Ask almost any older person and you’ll hear, “The world is going to hell and I’m glad I lived in the best of times.” But for four 100-year-old activists who were honored in Milwaukee, Wisconsin on April 9, 2016, they have a different story. Having lived from horses and buggies to space crafts out of the solar system, all four exclaimed their only real hope for the future — and it involves an empowered the United Nations.
Minnie Frew was born in 1914 and has been a vegetarian since age 16, because of her love of animals, which “have feelings too. Even my father said on the farm we weren’t treating animals quite as gently as we could. If we treat animals well, we will treat humans well too.”
She remembers the price of war. “The first World War was one people talked a lot about in the teens and ’20s. They were still recovering and thinking about how high the price of butter was.”
Her thoughts on the UN? “I think that’s the hope of the world right now. I have a lot of hope.”
Richard Franz started fighting for a better world after World War II. “I was inspired by my Lutheranism. I was taught to not to kill anybody and then found myself training for two months to do just the opposite.”
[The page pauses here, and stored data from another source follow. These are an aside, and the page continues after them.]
(* ===== verification/CertWindows.v ===== *)
(** * [internal/certstore/ncrypt.go] and [store_windows.go]

    The Windows platform.  The certificate stores, certificate contexts and
    key handles belong to crypt32.dll and ncrypt.dll: every call into them is
    an operation of [WinApi], which transforms the state of the operating
    system and is recorded in a trace of resource events.  The functions of
    the code are computations of the monad [M]: they may return, fail, panic
    or (an enumeration that never ends) be cut off. *)

From stdpp Require Import base list sets gmap strings.
From Stdlib Require Import ZArith Lia Ascii.
From S2P Require Import Prelude WinSys GoStrings GoCrypto Samples CertTypes CertFileStore.
From S2P Require Import CertService.

(** ** The Windows API *)

Definition winNcryptKeySpec : Z := 0xFFFFFFFF.
Definition winBCryptPadPKCS1 : Z := 0x2.
Definition winBCryptPadPSS : Z := 0x8.
Definition certKeyProvInfoPropID : Z := 2.
Definition winCertStoreCurrentUser : Z := 0x10000.
Definition winCertStoreLocalMachine : Z := 0x20000.
Definition winCertStoreReadOnly : Z := 0x8000.
Definition CRYPT_E_NOT_FOUND : Z := 0x80092004.

Definition providerMPCP : string := "Microsoft Platform Crypto Provider".

(** The padding information passed to [NCryptSignHash]. *)
Inductive PaddingInfo :=
  | NoPadding
  | pkcs1PaddingInfo (pszAlgID : string)
  | pssPaddingInfo (pszAlgID : string) (cbSalt : Z).

(** The calls with an output buffer take its size, [None] for the size query,
    and give a status, the bytes written and the size reported. *)
Class WinApi (OS : Type) := {
  CertOpenStore : Z → OS → outcome Z * OS;
  CertCloseStore : Z → OS → () * OS;
  CertEnumCertificatesInStore : Z → option Z → OS → outcome (option Z) * OS;
  CertFindCertificateInStore : Z → list Z → OS → outcome (option Z) * OS;
  CertFreeCertificateContext : Z → OS → () * OS;
  (** the fields [EncodedCert] (nil or the memory it points to) and [Length]. *)
  cert_context : Z → OS → (option (list Z) * Z) * OS;
  CertGetCertificateContextProperty : Z → Z → option Z → OS → (Z * list Z * Z) * OS;
  (** [ProvName] of the structure in the buffer, nil or the string it points to. *)
  cryptKeyProvInfo_ProvName : list Z → option string;
  (** status, handle, key spec, caller must free. *)
  CryptAcquireCertificatePrivateKey : Z → OS → (Z * Z * Z * bool) * OS;
  NCryptGetProperty : Z → string → option Z → OS → (Z * list Z * Z) * OS;
  NCryptSignHash : Z → PaddingInfo → list Z → Z → option Z → OS → (Z * list Z * Z) * OS;
  NCryptFreeObject : Z → OS → () * OS;
  UTF16ToString : list Z → string;
  UTF16PtrFromString : string → outcome (list Z);
  Errno_Error : Z → string;
  (** DER of a SEQUENCE of two INTEGERs, as [cryptobyte.Builder] writes it. *)
  asn1_two_integers : Z → Z → outcome (list Z);
  (** How many contexts an enumeration from here still yields. *)
  enum_left : OS → Z → option Z → nat;
}.

(** The documented behaviour of the calls that the proofs use. *)
Class WinLaws (OS : Type) `{WinApi OS} := {
  (** with [CRYPT_ACQUIRE_ONLY_NCRYPT_KEY_FLAG] the key is an NCrypt key, and a
      handle that must be freed is not null. *)
  acquire_ncrypt c w r k spec free w' :
    CryptAcquireCertificatePrivateKey c w = ((r, k, spec, free), w') →
    r ≠ 0%Z → spec = winNcryptKeySpec ∧ k ≠ 0%Z;
}.

(** A store holds finitely many certificates, and looking at a certificate
    does not lengthen the enumeration. *)
Class WinEnumLaws (OS : Type) `{WinApi OS} := {
  enum_decreases h prev w c w' :
    CertEnumCertificatesInStore h prev w = (Ret (Some c), w') →
    (enum_left w' h (Some c) < enum_left w h prev)%nat;
  enum_context h p c w : enum_left (cert_context c w).2 h p = enum_left w h p;
  enum_property h p c n b w :
    enum_left (CertGetCertificateContextProperty c n b w).2 h p = enum_left w h p;
  enum_acquire h p c w :
    enum_left (CryptAcquireCertificatePrivateKey c w).2 h p = enum_left w h p;
  enum_key_property h p k n b w : enum_left (NCryptGetProperty k n b w).2 h p = enum_left w h p;
  enum_free_key h p k w : enum_left (NCryptFreeObject k w).2 h p = enum_left w h p;
}.

(** ** [ncrypt.go] *)

Section ncrypt.
Context {OS : Type} `{WinApi OS}.

Definition errno (r : Z) : error := Foreign r (Errno_Error r).

(** [make([]byte, n)] after a call wrote [data] into it. *)
Definition filled (n : Z) (data : list Z) : list Z :=
  take (Z.to_nat n) (data ++ replicate (Z.to_nat n) 0%Z).

(** A key handle, with the resource that keeps it valid: the handle itself when
    the caller must free it, else the certificate context, in which the system
    caches the key. *)
Record key_handle := { kh_value : Z; kh_owner : resource }.

(** The size query, the allocation, the call with [&buf[0]] and [buf[:size]]
    that [getProperty], [signECDSA], [signRSAPKCS1] and [signRSAPSS] share; both
    calls use the key handle. *)
Definition sized_call (kh : key_handle) (call : option Z → OS → (Z * list Z * Z) * OS)
    : M OS (list Z) :=
  _ ← emit (Use (kh_owner kh));
  '(r, _, size) ← sys (call None);
  if negb (r =? 0)%Z then lift (Fail (errno r))
  else if (size =? 0)%Z then lift Panic
  else
    _ ← emit (Use (kh_owner kh));
    '(r, data, size') ← sys (call (Some size));
    if negb (r =? 0)%Z then lift (Fail (errno r))
    else if (size <? size')%Z then lift Panic
    else mret (take (Z.to_nat size') (filled size data)).

Definition getProperty (kh : key_handle) (property : string) : M OS (list Z) :=
  sized_call kh (NCryptGetProperty (kh_value kh) property).

(** The little-endian 16-bit units of a buffer, an odd last byte ignored. *)
Fixpoint utf16_units (buf : list Z) : list Z :=
  match buf with
  | lo :: hi :: buf => Z.lor lo (Z.shiftl hi 8) :: utf16_units buf
  | _ => []
  end.

Definition getPropertyString (kh : key_handle) (property : string) : M OS string :=
  buf ← getProperty kh property;
  if (length buf <? 2)%nat then lift (Fail (ErrNew "empty property value"))
  else mret (UTF16ToString (utf16_units buf)).

(** [(kh, algorithmGroup, callerMustFree)]. *)
Definition acquirePrivateKey (cert : Z) : M OS (key_handle * string * bool) :=
  _ ← emit (Use (RCtx cert));
  _ ← emit (KeyRequest cert);
  '(r, k, spec, mustFree) ← sys (CryptAcquireCertificatePrivateKey cert);
  _ ← (if negb (r =? 0)%Z && mustFree then emit (Acquire (RKey k)) else mret ());
  let kh := {| kh_value := k; kh_owner := if mustFree : bool then RKey k else RCtx cert |} in
  if (r =? 0)%Z || negb (spec =? winNcryptKeySpec)%Z then lift (Fail ErrNoPrivateKey)
  else
    algGroup ← try (getPropertyString kh "Algorithm Group");
    mret (kh, match algGroup with Ret g => g | _ => "RSA" end, mustFree).

Definition freeNCryptObject (handle : key_handle) : M OS () :=
  if negb (kh_value handle =? 0)%Z then
    _ ← emit (Release (RKey (kh_value handle))); sys (NCryptFreeObject (kh_value handle))
  else mret ().

Definition hasPrivateKey (cert : Z) : M OS bool :=
  o ← try (acquirePrivateKey cert);
  match o with
  | Ret (kh, _, callerMustFree) =>
      _ ← (if callerMustFree : bool then freeNCryptObject kh else mret ());
      mret true
  | _ => mret false
  end.

(** [new(big.Int).SetBytes]. *)
Definition SetBytes (l : list Z) : Z := be_value l.

Definition packECDSASignature (raw : list Z) (halfLen : Z) : outcome (list Z) :=
  if (Z.of_nat (length raw) <? halfLen * 2)%Z then Fail (ErrNew "invalid ECDSA signature length")
  else
    let n := Z.to_nat halfLen in
    asn1_two_integers (SetBytes (take n raw)) (SetBytes (take n (drop n raw))).

(** [&digest[0]]. *)
Definition needs_first (digest : list Z) (m : M OS (list Z)) : M OS (list Z) :=
  match digest with [] => lift Panic | _ => m end.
Why does he support the United Nations? “Because that’s the one hope, no matter all the negative history of attacks in this country. It is the only hope for the world. For all young people, keep working for the peace of the world through the UN.”
What has kept him fighting for a better world? “Working with other persons for the same objectives. I met all these people — some very prominent. It was a privilege knowing them.”
Charlotte Bleistein was one of Wisconsin’s first female lawyers and practiced until just a few years ago.
What causes were most dear to her heart? “All of them, because the world has so many problems.”
Why was she moved to act? “I’ve just always done it; it was my nature.”
What does she think of the UN? “I think they’re doing a wonderful job and hope they can continue. I hope the other countries cooperate with them. They’re facing the whole world’s problems and the world has problems like we’ve never seen before.” And her advice to those who will follow? “Join good organizations and be as active as you can.”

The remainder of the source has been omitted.